La Ligue de football professionnel (LFP) traverse une nouvelle zone de turbulences dans sa gestion commerciale. Selon Ouest France, Nasser al-Khelaïfi, le président du Paris Saint-Germain, a vivement critiqué LFP Média, la filiale dédiée à la commercialisation des droits audiovisuels de la Ligue 1. Dans une déclaration rapportée par L’Équipe, il a pointé du doigt la stratégie adoptée par cette entité pour le développement des droits internationaux du football français sur certains marchés étrangers. Une prise de position qui s’inscrit dans un contexte de tensions récurrentes entre les clubs et la direction de la LFP.
Ce qu'il faut retenir
- Nasser al-Khelaïfi, président du PSG, critique ouvertement LFP Média pour sa gestion des droits internationaux du football français.
- La filiale commerciale de la LFP est accusée de ne pas avoir développé suffisamment les droits sur certains territoires étrangers.
- Cette déclaration est rapportée par L’Équipe, selon les informations d’Ouest France.
- Les tensions entre clubs et LFP s’intensifient, notamment sur la question de la redistribution des revenus audiovisuels.

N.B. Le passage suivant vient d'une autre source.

(** Every validation in a run of the loop sees the map the loop started
    with, overwritten by the most recent search of each query; its keys
    extend those of every earlier map; and once a validation answer stops
    the loop, nothing follows it. *)
Lemma react_loop_snapshot {W : Type} (h : handler W) (indices : list nat) :
  forall (u : string) (qs : list string) (d : dict) (n : nat) (w : W)
         (pre post : list obs) (today u' : string) (r : dict)
         (a : outcome (option SearchValidation)),
    trace_of h (react_loop indices u qs d n) w
    = (pre ++ Validated today u' r a :: post)%list ->
    (forall q, dict_get q r = match latest q pre with
                              | Some v => Some v
                              | None => dict_get q d
                              end)
    /\ (exists extra, keys r = (keys d ++ extra)%list)
    /\ (stops a = true ->
        post = [] /\ fst (result_of h (react_loop indices u qs d n) w) = r)
    /\ (forall pre2 post2 today2 u2 r2 a2,
          post = (pre2 ++ Validated today2 u2 r2 a2 :: post2)%list ->
          exists extra, keys r2 = (keys r ++ extra)%list).
Proof.
  induction indices as [|i indices IH]; intros u qs d n w pre post today u' r a Ht.
  { unfold trace_of in Ht. rewrite trace_react_loop_nil in Ht.
    destruct pre; discriminate. }
  destruct qs as [|q qs].
  { unfold trace_of in Ht. rewrite trace_react_loop_idle in Ht.
    destruct pre; discriminate. }
  destruct (trace_react_loop_round h i indices u q qs d n w)
    as (answers & today0 & a0 & w3 & _ & Htr & Hres & _).
  cbv zeta in Htr, Hres.
  set (d' := dict_update d (dict_of (map rendered answers))) in *.
  rewrite Htr in Ht.
  apply (split_skip is_validate_call) in Ht;
    [| apply round_prefix_quiet | reflexivity].
  destruct Ht as (pre' & -> & Ht).
  destruct pre' as [|o pre']; simpl in Ht; inversion Ht; subst; clear Ht.
  - (* the validation of this round *)
    split; [|split; [|split]].
    + intros k. rewrite app_nil_r, latest_round_prefix. apply dict_get_merged.
    + apply keys_update.
    + intros Hs. rewrite Hres. unfold round_tail. now rewrite Hs.
    + intros pre2 post2 today2 u2 r2 a2 Hp. unfold round_tail in Hp.
      destruct (stops a); [destruct pre2; discriminate|].
      apply (split_skip is_validate_call) in Hp;
        [| apply refining_no_validate | reflexivity].
      destruct Hp as (pre3 & _ & Hp).
      destruct (IH _ _ _ _ _ _ _ _ _ _ _ Hp) as (_ & Hk & _). exact Hk.
  - (* a validation of a later round *)
    unfold round_tail in H1. rewrite Hres.
    destruct (stops a0); [destruct pre'; discriminate|].
    apply (split_skip is_validate_call) in H1;
      [| apply refining_no_validate | reflexivity].
    destruct H1 as (pre3 & -> & Hp).
    destruct (IH _ _ _ _ _ _ _ _ _ _ _ Hp) as (Hget & Hk & Hstop & Hlater).
    split; [|split; [|split]].
    + intros k. rewrite (Hget k).
      rewrite latest_app.
      change (Validated today0 u d' a0 :: (refining _ ++ pre3)%list)
        with ([Validated today0 u d' a0] ++ refining
                match a0 with
                | Returned (Some v) => new_queries v
                | _ => []
                end ++ pre3)%list.
      rewrite !latest_app.
      destruct (latest k pre3); [reflexivity|].
      rewrite (latest_quiet k (refining _)) by apply refining_no_search.
      simpl latest at 1. rewrite latest_round_prefix. apply dict_get_merged.
    + destruct Hk as [e1 ->]. destruct (keys_update (dict_of (map rendered answers)) d)
        as [e0 He0]. fold d' in He0. rewrite He0. exists (e0 ++ e1)%list.
      now rewrite app_assoc.
    + exact Hstop.
    + exact Hlater.
Qed.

Une critique publique qui s’ajoute aux tensions existantes
Nasser al-Khelaïfi n’a pas mâché ses mots lors de cette intervention, confirmant une fois de plus les désaccords persistants entre la direction du PSG et la LFP. Pour lui, la filiale commerciale de la Ligue, LFP Média, n’a pas su tirer pleinement parti du potentiel des droits audiovisuels du championnat français à l’international. « Certains territoires étrangers où le football français pourrait être mieux valorisé restent sous-exploités », a-t-il déclaré, sans préciser quels marchés étaient visés. Cette critique s’inscrit dans une série de prises de position publiques du dirigeant qatari, qui n’hésite pas à remettre en cause les orientations stratégiques de la Ligue.
Le PSG, en tant que club phare du championnat, est souvent en première ligne pour défendre ses intérêts face à la LFP. Ces tensions reflètent des enjeux plus larges, notamment la répartition des revenus issus des droits TV, un sujet récurrent de débats entre les clubs et la direction de la Ligue. Alors que la Ligue 1 tente de renforcer son attractivité à l’international, notamment via des accords avec des diffuseurs étrangers, les critiques d’al-Khelaïfi soulignent des lacunes dans la stratégie commerciale de LFP Média.
LFP Média sous le feu des projecteurs
Fondée en 2008, LFP Média est chargée de la commercialisation des droits audiovisuels de la Ligue 1, un marché qui pèse plusieurs milliards d’euros chaque année. Pourtant, malgré des accords majeurs signés avec des diffuseurs comme beIN Sports, Amazon Prime ou Canal+, des critiques émergent régulièrement quant à la gestion de ces contrats. D’après L’Équipe, rapporté par Ouest France, al-Khelaïfi reproche à LFP Média de ne pas avoir su capitaliser sur certains marchés, notamment en Asie ou en Amérique du Nord, où le football français peine à s’imposer face à la Premier League ou à la Liga.
Ces remarques interviennent alors que la Ligue 1 cherche à renégocier ses droits pour la période 2024-2029, un processus qui s’annonce tendu. Les clubs, et en particulier les plus gros comme le PSG, réclament une part plus importante des revenus, tandis que la LFP doit concilier les attentes des diffuseurs et la compétitivité du championnat. Dans ce contexte, les critiques d’al-Khelaïfi pourraient peser dans les discussions à venir.
Pour l’heure, le PSG et la LFP doivent trouver un terrain d’entente, d’autant que le club parisien joue un rôle clé dans l’image et la visibilité de la Ligue 1 à l’international. La capacité de la LFP à répondre aux attentes des clubs, tout en garantissant une attractivité maximale du championnat, sera déterminante pour les prochaines saisons.
Les droits TV de la Ligue 1 sont principalement détenus par des groupes comme beIN Sports, Amazon Prime, Canal+ et RMC Sport pour la période actuelle. Ces accords couvrent la France et certains marchés internationaux.
Le PSG, en tant que club le plus riche et le plus médiatisé de Ligue 1, est souvent en première ligne pour défendre ses intérêts financiers. Ses dirigeants estiment que la redistribution des revenus TV ne reflète pas suffisamment la valeur des droits, notamment à l’international.